ZP se entrega al PNV

Gran estímulo para afrontar los próximos once meses, la enésima reposición de la película sobre los malvados fumanchús del norte sacando los higadillos de los indefensos mesetarios. "Gobierno y PNV ya negocian en secreto los presupuestos", pregonaba ayer El Mundo, con La Razón haciendo los bises: "Blanco, Rubalcaba y Alonso se reunieron en secreto con Urkullu, líder del PNV". Caray con los secretos, si se entera hasta el vecino sordo del entresuelo.

Y lo que no se sabe, se imagina. "El PSOE, dispuesto a sacrificar a Patxi López para pactar con el PNV", se adelantaba diez capítulos La Gaceta en uno de sus alardes de fantasía. Más pesimista aún, el editorialista de ABC daba por entregado todo el joyero patrio al prestamista de votos vasco en una pieza titulada "En manos del PNV", con un final melodramático. Lloren: "El jefe del Ejecutivo equiparó ayer en China el tamaño de Miguelín, el enorme muñeco que se exhibe en el pabellón español de la Expo de Shanghái, con el tamaño que adquirirá la economía española. Pero eso ya no dependerá de Zapatero, sino del PNV".

El (presunto) ingenio de Anson

Para que se les pase la congoja, el humorista Luis María Anson les ofrece desde El Mundo su penúltimo vodevil. Por centésima vez, se trata de un discurso pretendidamente jocoso que le inventa a la ministra de Igualdad en imaginaria conversación con el presidente del Gobierno: "Todos debemos reaccionar para estar a la altura de tus ocurrencias. Voy a estudiar una ley que implante en toda España el aborto libre en cualquier circunstancia. Y hasta los ocho meses de embarazo, que no me puedo quedar atrás con el maestro que tengo". Decidan si les da risa o pena.

Compitiendo con ese derroche de ingenio y esa ventajista forma de hacer gracietas sobre ministras, Hermann Tertsch se luce bajo los focos de ABC: "Donde somos tantas las putas debe haber santas. Y santas deben ser para los ayatolás de Teherán todas las ministras socialistas españolas, tan feministas ellas, que aún no han abierto la boca ni para darse por enteradas de que el drama humano de Ashtiani existe".
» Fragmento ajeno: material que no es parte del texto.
Lemma ListUsers_answers (r : Request) (repo : domain_repository.UserRepository)
    (a : mocks.Answers) :
  answers_with repo a -> calm ->
  let h := http.ListUsers (handler_over repo) in
  let invalid_offset :=
    answering r h 400
      (failure "invalid_offset" "Offset must be a non-negative integer") in
  let invalid_limit :=
    answering r h 400
      (failure "invalid_limit" "Limit must be a positive integer between 1 and 100") in
  let internal :=
    answering r h 500 (failure "internal_server_error" "An internal error occurred") in
  match strconv_Atoi (default "0" (gin_GetQuery r "offset")) with
  | inr _ => invalid_offset
  | inl offset =>
      if bool_decide (offset < 0)%Z then invalid_offset
      else
        match strconv_Atoi (default "10" (gin_GetQuery r "limit")) with
        | inr _ => invalid_limit
        | inl limit =>
            if bool_decide (limit <= 0)%Z || bool_decide (limit > 100)%Z
            then invalid_limit
            else
              match mocks.on_Count a with
              | (_, Some _) => internal
              | (total, None) =>
                  match mocks.on_List a offset limit with
                  | (_, Some _) => internal
                  | (users, None) =>
                      forall us, users = Some <$> us ->
                        answering r h 200
                          (page us total offset limit
                             (bool_decide (wrap64 (offset + limit) < total)%Z))
                  end
              end
        end
  end.
Proof.
  intros Ha Hc h invalid_offset invalid_limit internal.
  pose proof Hc as (Hi & Hw & He). subst invalid_offset invalid_limit internal h.
  unfold http.ListUsers.
  pose proof (DefaultQuery_logs r "offset" "0") as Ho.
  pose proof (DefaultQuery_logs r "limit" "10") as Hl.
  set (offsetStr := default "0" (gin_GetQuery r "offset")) in *.
  set (limitStr := default "10" (gin_GetQuery r "limit")) in *.
  destruct (strconv_Atoi offsetStr) as [offset|err] eqn:Eo.
  2:{ eapply answering_bind; [exact Ho|]. eapply answering_bind; [exact Hl|].
      rewrite Eo. unfold http.invalid_offset.
      cbn [handler_over http.NewUserHandler http.logger]. answering. }
  destruct (bool_decide (offset < 0)%Z) eqn:Eneg.
  { eapply answering_bind; [exact Ho|]. eapply answering_bind; [exact Hl|].
    rewrite Eo, Eneg. unfold http.invalid_offset.
    cbn [handler_over http.NewUserHandler http.logger]. answering. }
  destruct (strconv_Atoi limitStr) as [limit|err] eqn:El.
  2:{ eapply answering_bind; [exact Ho|]. eapply answering_bind; [exact Hl|].
      rewrite Eo, Eneg, El. unfold http.invalid_limit.
      cbn [handler_over http.NewUserHandler http.logger]. answering. }
  destruct (bool_decide (limit <= 0)%Z || bool_decide (limit > 100)%Z) eqn:Erange.
  { eapply answering_bind; [exact Ho|]. eapply answering_bind; [exact Hl|].
    rewrite Eo, Eneg, El, Erange. unfold http.invalid_limit.
    cbn [handler_over http.NewUserHandler http.logger]. answering. }
  assert (Hlim : effective_limit limit = limit).
  { apply effective_limit_valid. apply orb_false_iff in Erange as [Hlo Hhi].
    apply bool_decide_eq_false in Hlo, Hhi. lia. }
  assert (Hs := ListUsers_logs r repo a (usecase.ListUsersRequest.mk offset limit) Ha Hc).
  cbv zeta in Hs.
  cbn [usecase.ListUsersRequest.Offset usecase.ListUsersRequest.Limit] in Hs.
  rewrite Hlim in Hs.
  destruct (mocks.on_Count a) as [total [err|]].
  { eapply answering_bind; [exact Ho|]. eapply answering_bind; [exact Hl|].
    rewrite Eo, Eneg, El, Erange. cbv zeta.
    eapply answering_bind; [exact Hs|]. cbv iota beta.
    by apply (handleError_answers r repo (Errorf _ _)). }
  destruct (mocks.on_List a offset limit) as [users [err|]].
  { eapply answering_bind; [exact Ho|]. eapply answering_bind; [exact Hl|].
    rewrite Eo, Eneg, El, Erange. cbv zeta.
    eapply answering_bind; [exact Hs|]. cbv iota beta.
    by apply (handleError_answers r repo (Errorf _ _)). }
  intros us ->.
  eapply answering_bind; [exact Ho|]. eapply answering_bind; [exact Hl|].
  rewrite Eo, Eneg, El, Erange. cbv zeta.
  eapply answering_bind; [exact Hs|]. cbv iota beta.
  cbn [usecase.ListUsersResponse.Users usecase.ListUsersResponse.Total
       usecase.ListUsersResponse.Offset usecase.ListUsersResponse.Limit
       usecase.ListUsersResponse.HasMore].
  eapply answering_bind.
  { apply users_loop_logs. rewrite length_replicate, length_fmap. lia. }
  rewrite take_0, app_nil_l.
  rewrite drop_ge by (rewrite length_replicate, length_fmap; lia).
  rewrite app_nil_r. apply answering_JSON.
Qed.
A pocas páginas de esa jaculatoria, Manuel Martín Ferrand da sorprendentemente la razón a la versión marroquí del apaleamiento de los activistas prosaharauis. Para el columnero, los agredidos no son más que unos "extraños turistas de la algarabía política que se fotografían tumefactos a la vuelta de un incidente que ellos mismo provocaron". Oído, cocina.